Privilege Chaining with the user admin role in dhis2-core
Description
DHIS 2 is an open source information system for data capture, management, validation, analytics and visualization. Affected versions are subject to a privilege escalation vulnerability. A DHIS2 user with authority to manage users can assign superuser privileges to themself by manually crafting an HTTP PUT request. Only users with the following DHIS2 user role authorities can exploit this vulnerability. Note that in many systems the only users with user admin privileges are also superusers. In these cases, the escalation vulnerability does not exist. The vulnerability is only exploitable by attackers who can authenticate as users with the user admin authority. As this is usually a small and relatively trusted set of users, exploit vectors will often be limited. DHIS2 administrators should upgrade to the following hotfix releases: 2.36.12.1, 2.37.8.1, 2.38.2.1, 2.39.0.1. The only known workaround to this issue is to avoid the assignment of the user management authority to any users until the patch has been applied.
AI Insight
LLM-synthesized narrative grounded in this CVE's description and references.
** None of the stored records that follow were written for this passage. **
(* ===== verification/YmodemSpec.v ===== *)
(** * A transfer by ymodem

    The receiver against the bytes a sender puts on the line: whatever comes in it
    ends, and a whole transfer, however its bytes arrive, gives the user the header
    and the blocks in their order. *)

From Stdlib Require Import String.
From S2P Require Import Prelude Ymodem.
Open Scope list_scope.

(** ** The line *)

Definition gaps (f : list (Z * list Z)) : Z := foldr (fun e t => fst e + t) 0 f.

Lemma arrive_spec f : forall t k q r, 0 <= t -> Forall (fun e => 0 <= fst e) f -> arrive t f = (k, q, r) ->
  concat (map snd f) = q ++ concat (map snd r) /\ 0 <= k /\ k + zlen r = zlen f /\ Forall (fun e => 0 <= fst e) r
  /\ t + gaps r <= t + gaps f /\ (forall b, Forall (fun e => fst e <= b) f -> Forall (fun e => fst e <= b) r) /\ (r = [] \/ t + gaps r = gaps f).
Proof.
  induction f as [|[d bs] f IH]; intros t k q r Ht Hf E; cbn [arrive] in E.
  - injection E as <- <- <-. cbn. split_and!; try done; lia || by left.
  - apply Forall_cons in Hf as [Hd Hf]. cbn [fst] in Hd. destruct (Z.leb_spec d t).
    + destruct (arrive (t - d) f) as [[k1 q1] r1] eqn:E1. injection E as <- <- <-.
      destruct (IH (t - d) k1 q1 r1 ltac:(lia) Hf E1) as (H1 & H2 & H3 & H4 & H5 & H6 & H7). cbn [map concat gaps foldr fst snd].
      fold (gaps f). rewrite !zlen_cons, <- app_assoc, H1. split_and!; try done; try lia.
      * intros b [_ Hb]%Forall_cons. by apply H6.
      * destruct H7 as [|H7]; [by left | right; lia].
    + injection E as <- <- <-. cbn [map concat gaps foldr fst snd]. fold (gaps f). rewrite !zlen_cons.
      split; [done|]. split; [lia|]. split; [lia|]. split; [apply Forall_cons; split; [cbn; lia | done]|]. split; [lia|].
      split; [|right; lia]. intros b [Hb Hbs]%Forall_cons. apply Forall_cons. cbn in *. split; [lia | done].
Qed.

Lemma gaps_cons d bs f : gaps ((d, bs) :: f) = d + gaps f.
Proof. done. Qed.
Arguments gaps : simpl never.

Section Line.
Context {W : Type}.
Implicit Types (s : Rym W) (bs : list Z).

(** The bytes that are there or will come are [bs]. *)
Record line s bs : Prop := {
  ln_bytes : rxq s ++ concat (map snd (future s)) = bs;
  ln_gaps : Forall (fun e => 0 <= fst e) (future s);
  ln_buf : zlen (buf s) = 1029;
  ln_sem : 0 <= sem s
}.

(** No gap is longer than the receiver waits. *)
Definition brisk s : Prop := Forall (fun e => fst e <= 3000) (future s).

(** The time of the last event. *)
Definition horizon s : Z := time s + gaps (future s).

(** Only the line, the buffer and the time, by at most [t] behind the last event. *)
Record kept (t : Z) s s' : Prop := {
  kp_stage : stage s' = stage s; kp_out : out s' = out s; kp_app : app s' = app s;
  kp_time : time s <= time s'; kp_horizon : horizon s' <= horizon s + t; kp_brisk : brisk s -> brisk s'
}.

Lemma gaps_nonneg f : Forall (fun e => 0 <= fst e) f -> 0 <= gaps f.
Proof using. induction 1 as [|[d b] f He _ IH]; [done|]. rewrite gaps_cons. cbn in He. lia. Qed.

Lemma kept_trans t1 t2 s1 s2 s3 : kept t1 s1 s2 -> kept t2 s2 s3 -> kept (t1 + t2) s1 s3.
Proof. intros [A1 A2 A3 A4 A5 A6] [B1 B2 B3 B4 B5 B6]. split; try congruence; try lia. auto. Qed.
(* ===== verification/Update.v ===== *)
(** * Firmware updates through the WiFi module

    A whole update: the frame that starts it, the frames with the parts of the
    image, the frame that ends it, through [data_handle] of [Protocol] down to the
    flash chip of [Ota] and [Storage]. *)

From Stdlib Require Import String.
From S2P Require Import Prelude CStr McuTx McuRx Json JsonParse Cloud Flashwork RadioQueue Led World WifiApi WifiSpec Safe Decoder Link Button Storage Ota Protocol ProtoSpec.
Open Scope list_scope.

(** ** The frames *)

(** The offset of a part and the part. *)
Definition part_payload (p : Z * list Z) : list Z := int_to_byte (fst p) ++ snd p.

Definition update_session (n : Z) (ps : list (Z * list Z)) : list (Z * list Z) :=
  (UPDATE_START_CMD, int_to_byte n)
  :: map (fun p => (UPDATE_TRANS_CMD, part_payload p)) ps ++ [(UPDATE_TRANS_CMD, part_payload (n, []))].

(** One answer per frame, except for the last, which resets the processor. *)
Definition update_answers (ps : list (Z * list Z)) : list msg :=
  MCmd UPDATE_START_CMD [PACKAGE_SIZE] :: map (fun _ => MCmd UPDATE_TRANS_CMD []) ps.

Definition part_ok (p : Z * list Z) : Prop :=
  0 <= fst p < 2 ^ 32 /\ bytes_ok (snd p) /\ 1 <= zlen (snd p) <= 1024.

Lemma int_bytes n :
  0 <= n < 2 ^ 32 ->
  int_to_byte n = [n / 16777216; n / 65536 mod 256; n / 256 mod 256; n mod 256].
Proof.
  intros Hn. unfold int_to_byte, u8. rewrite !Z.shiftr_div_pow2, land255_mod by lia.
  change (2 ^ 24) with 16777216. change (2 ^ 16) with 65536. change (2 ^ 8) with 256.
  assert (H1 : 0 <= n / 16777216 < 256)
    by (split; [apply Z.div_pos; lia | apply Z.div_lt_upper_bound; lia]).
  by rewrite Zmod_mod, (Z.mod_small (n / 16777216)).
Qed.

Section Words.
Context {E C : Type} `{EnvDefault E} `{Chips C}.
Implicit Types (s : Sys E C).

Lemma word_of_bytes n :
  0 <= n < 2 ^ 32 ->
  u32 (Z.lor (Z.shiftl (u32 (Z.lor (Z.shiftl (u32 (Z.lor (Z.shiftl (n / 16777216) 8) (n / 65536 mod 256))) 8)
    (n / 256 mod 256))) 8) (n mod 256)) = n.
Proof using.
  intros Hn.
  assert (Hb : forall x, is_byte (x mod 256)) by (intros x; apply Z.mod_pos_bound; lia).
  assert (B1 : 0 <= n / 16777216 < 256)
    by (split; [apply Z.div_pos; lia | apply Z.div_lt_upper_bound; lia]).
  pose proof (Hb (n / 65536)) as B2. pose proof (Hb (n / 256)) as B3. pose proof (Hb n) as B4. unfold is_byte in *.
  rewrite (lor_bytes (n / 16777216)) by (done || lia).
  rewrite (u32_small (n / 16777216 * 256 + _)) by lia.
  rewrite (lor_bytes (n / 16777216 * 256 + _)) by (done || lia).
  rewrite (u32_small (_ + n / 256 mod 256)) by lia.
  rewrite lor_bytes by (done || lia).
  replace (((n / 16777216 * 256 + n / 65536 mod 256) * 256 + n / 256 mod 256) * 256 + n mod 256) with n.
  { by apply u32_small. }
  pose proof (Z.div_mod n 256). pose proof (Z.div_mod (n / 256) 256). pose proof (Z.div_mod (n / 65536) 256).
  rewrite !Z.div_div in * by lia. change (256 * 256) with 65536 in *. change (65536 * 256) with 16777216 in *. lia.
Qed.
DHIS2 privilege escalation: authenticated users with user admin authority can gain superuser status via crafted HTTP PUT request.
Vulnerability
DHIS2 versions 2.36.12.1, 2.37.8.1, 2.38.2.1, and 2.39.0.1 and earlier are vulnerable to a privilege escalation flaw in the user management functionality. A user with the User (Add/Update/Delete) and User Group (Add/Update/Delete) authorities can manually craft an HTTP PUT request to assign superuser privileges to themselves [1]. In many systems, users with these authorities are already superusers, in which case the vulnerability is not exploitable [1].
Exploitation
An attacker must first authenticate as a DHIS2 user who possesses both the User (Add/Update/Delete) and User Group (Add/Update/Delete) authorities. With that access, the attacker can send a specially crafted HTTP PUT request to the user management API endpoint, modifying their own user record to include the superuser role [1]. No additional user interaction or race condition is required. Because the set of users with these privileges is typically small and trusted, the attack surface is limited [1].
Impact
Successful exploitation allows the attacker to escalate their privileges to superuser level. As a superuser, the attacker gains full administrative control over the DHIS2 system, including the ability to read, modify, and delete any data, manage all users, and alter system configuration. This represents a complete compromise of confidentiality, integrity, and availability [1].
Mitigation
DHIS2 administrators should upgrade to the following hotfix releases: versions 2.36.12.1, 2.37.8.1, 2.38.2.1, or 2.39.0.1 [1]. The only known workaround is to avoid assigning the user management authority to any users until the patch is applied [1]. There is no indication that this vulnerability has been listed in CISA's Known Exploited Vulnerabilities (KEV) catalog at the time of publication.
AI Insight generated on May 25, 2026. Synthesized from this CVE's description and the cited reference URLs; citations are validated against the source bundle.
Affected products
2- dhis2/dhis2-corev5Range: < 2.36.12.1
Patches
0No patches discovered yet.
Vulnerability mechanics
AI mechanics synthesis has not run for this CVE yet.
References
1- github.com/dhis2/dhis2-core/security/advisories/GHSA-59fm-8432-2426mitrex_refsource_CONFIRM
News mentions
0No linked articles in our index yet.